Oxidative stress has been identified as a major cause of cellular injury in a variety of neurodegenerative disorders. This study aimed to investigate the cytoprotective effects of piceatannol on hydrogen peroxide (H₂O₂)-induced pheochromocytoma-12 (PC-12) cell damage and explore the underlying mechanisms. Our findings indicated that piceatannol pre-treatment significantly attenuated H₂O₂-induced PC-12 cell death.
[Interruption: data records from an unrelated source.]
(* ===== verification/SchedThm.v ===== *)
(** * The invariant of the VCPU scheduler

    [sched_wf] describes the two-level queues of one CPU.  The theorems show that
    [vcpu_schedule] returns in a state that satisfies it again, runs the highest
    priority VCPU with budget left, and programs the timer within its bounds. *)

From Stdlib Require Import ZArith Lia.
From S2P Require Import Prelude Div64 TaskQueue ReplQueue Vcpu MainVcpu IoVcpu.
From S2P Require Import VcpuSched SchedLemmas SchedInv.
From stdpp Require Import base gmap sets fin_sets numbers strings list.
Local Open Scope Z_scope.

(** ** Second-level scheduling *)

Definition set_task_slot (tr rq ns : Z) (v : vcpu) : vcpu :=
  set_v_next_schedule ns (set_v_tr tr (set_v_runqueue rq v)).

Lemma set_vcpus_twice i v v' vs s :
  (i < length vs)%nat ->
  set_vcpus (<[i := v']> (s_vcpus (set_vcpus (<[i := v]> vs) s))) (set_vcpus (<[i := v]> vs) s)
  = set_vcpus (<[i := v']> vs) s.
Proof. intros Hi. unfold set_vcpus. cbn. by rewrite list_insert_insert_eq. Qed.

Lemma remove_spec_head x l : NoDup (x :: l) -> remove_spec (x :: l) x = l.
Proof. intros H. apply (remove_spec_split [] x l H). Qed.

Lemma round_robin_wp i v ts s (Q : unit -> sched -> Prop) :
  s_vcpus s !! i = Some v -> chain (s_tasks s) (v_runqueue v) ts -> ts <> [] ->
  (forall tr rq ns, tr ∈ ts -> chain (s_tasks s) rq (remove_spec ts tr) ->
     Q tt (set_vcpus (<[i := set_task_slot tr rq ns v]> (s_vcpus s)) s)) ->
  wp (round_robin i) Q s.
Proof.
  intros Hi Hts Hne HQ. unfold round_robin. apply wp_bind. eapply wp_get_vcpu; [exact Hi|].
  apply wp_bind, wp_gets, wp_bind.
  destruct (queue_remove_head_chain _ _ _ Hts) as (q' & Eq & Hq').
  eapply wp_lift; [exact Eq|]. destruct ts as [|x ts]; [done|]. cbn [tail hd_error default] in *.
  pose proof (lookup_lt_Some _ _ _ Hi) as Hlt.
  apply wp_bind. eapply wp_mod_vcpu; [exact Hi|].
  apply wp_bind. eapply wp_mod_vcpu; [by apply list_lookup_insert_eq|].
  rewrite set_vcpus_twice by done.
  eapply wp_mod_vcpu; [by apply list_lookup_insert_eq|].
  rewrite set_vcpus_twice by done. apply HQ; [apply elem_of_cons; by left|].
  rewrite remove_spec_head; [done|]. by eapply chain_NoDup.
Qed.

Lemma set_task_slot_same rq v : set_task_slot (v_tr v) rq (v_next_schedule v) v = set_v_runqueue rq v.
Proof. by destruct v. Qed.

(** [vcpu_internal_schedule] on a VCPU with waiting tasks: one of them becomes its
    task and leaves the run queue. *)
Lemma internal_schedule_wp i v ts s (Q : unit -> sched -> Prop) :
  s_vcpus s !! i = Some v -> chain (s_tasks s) (v_runqueue v) ts -> ts <> [] ->
  (v_tr v = 0 -> v_next_schedule v = 0) ->
  (forall tr rq ns tasks', tr ∈ ts -> chain tasks' rq (remove_spec ts tr) ->
     same_but_next (s_tasks s) tasks' ->
     (forall x, x ∉ ts -> tasks' !! x = s_tasks s !! x) ->
     Q tt (set_tasks tasks' (set_vcpus (<[i := set_task_slot tr rq ns v]> (s_vcpus s)) s))) ->
  wp (vcpu_internal_schedule i) Q s.
Proof.
  intros Hi Hts Hne Htr HQ. unfold vcpu_internal_schedule. apply wp_bind.
  eapply wp_get_vcpu; [exact Hi|].
  assert (wp (round_robin i) Q s) as Hrr.
  { eapply round_robin_wp; [exact Hi|exact Hts|done|]. intros tr rq ns Hin Hrq.
    by apply (HQ tr rq ns (s_tasks s)). }
  destruct (Z.eqb_spec (v_next_schedule v) 0); [done|].
  destruct (v_next_schedule v <=? _); [done|]. cbn [orb].
  assert (v_tr v <> 0) as Htr0 by tauto. apply wp_bind, wp_gets, wp_bind.
  eapply wp_lift; [by apply vcpu_in_runqueue_chain|].
  destruct (bool_decide_reflect (v_tr v ∈ ts)) as [Hin|]; [|done].
  destruct (vcpu_remove_from_runqueue_chain _ _ _ _ Hts Htr0)
    as (rq & tasks' & Erm & Hrq & Hs & Hf).
  apply wp_bind. eapply wp_lift; [exact Erm|]. apply wp_bind.
  eapply wp_mod_vcpu; [exact Hi|]. apply wp_modify.
  rewrite <- set_task_slot_same. by apply HQ.
Qed.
Furthermore, piceatannol effectively improved mitochondrial content and mitochondrial function, including enhancing mitochondrial Reactive Oxygen Species (ROS) elimination capacity and increasing mitochondrial transcription factor (TFAM), peroxisome-proliferator-activated receptor-γ coactivator-1α (PGC-1α) and mitochondria Complex IV expression. Meanwhile, piceatannol treatment inhibited mitochondria-mediated Autophagy as demonstrated by restoring mitochondrial membrane potential, reducing autophagosome formation and light chain 3B II/I (LC3B II/I) and autophagy-related protein 5 (ATG5) expression level. The protein expression level of SIRT3 was significantly increased by piceatannol in a concentration-dependent manner. However, the cytoprotective effect of piceatannol was dramatically abolished by Sirtuin 3 (SIRT3) inhibitor, 3-(1H-1,2,3-Triazol-4-yl) pyridine (3-TYP), which led to an exacerbated mitochondrial dysfunction and Autophagy in PC-12 cells under oxidative stress. In addition, the Autophagy activator (rapamycin) abrogated the protective effects of piceatannol on PC-12 cell death. These findings demonstrated that piceatannol could alleviate PC-12 cell oxidative damage and mitochondrial dysfunction by inhibiting Autophagy via the SIRT3 pathway.

SIRT3; autophagy; mitochondrial function; oxidative damage; piceatannol.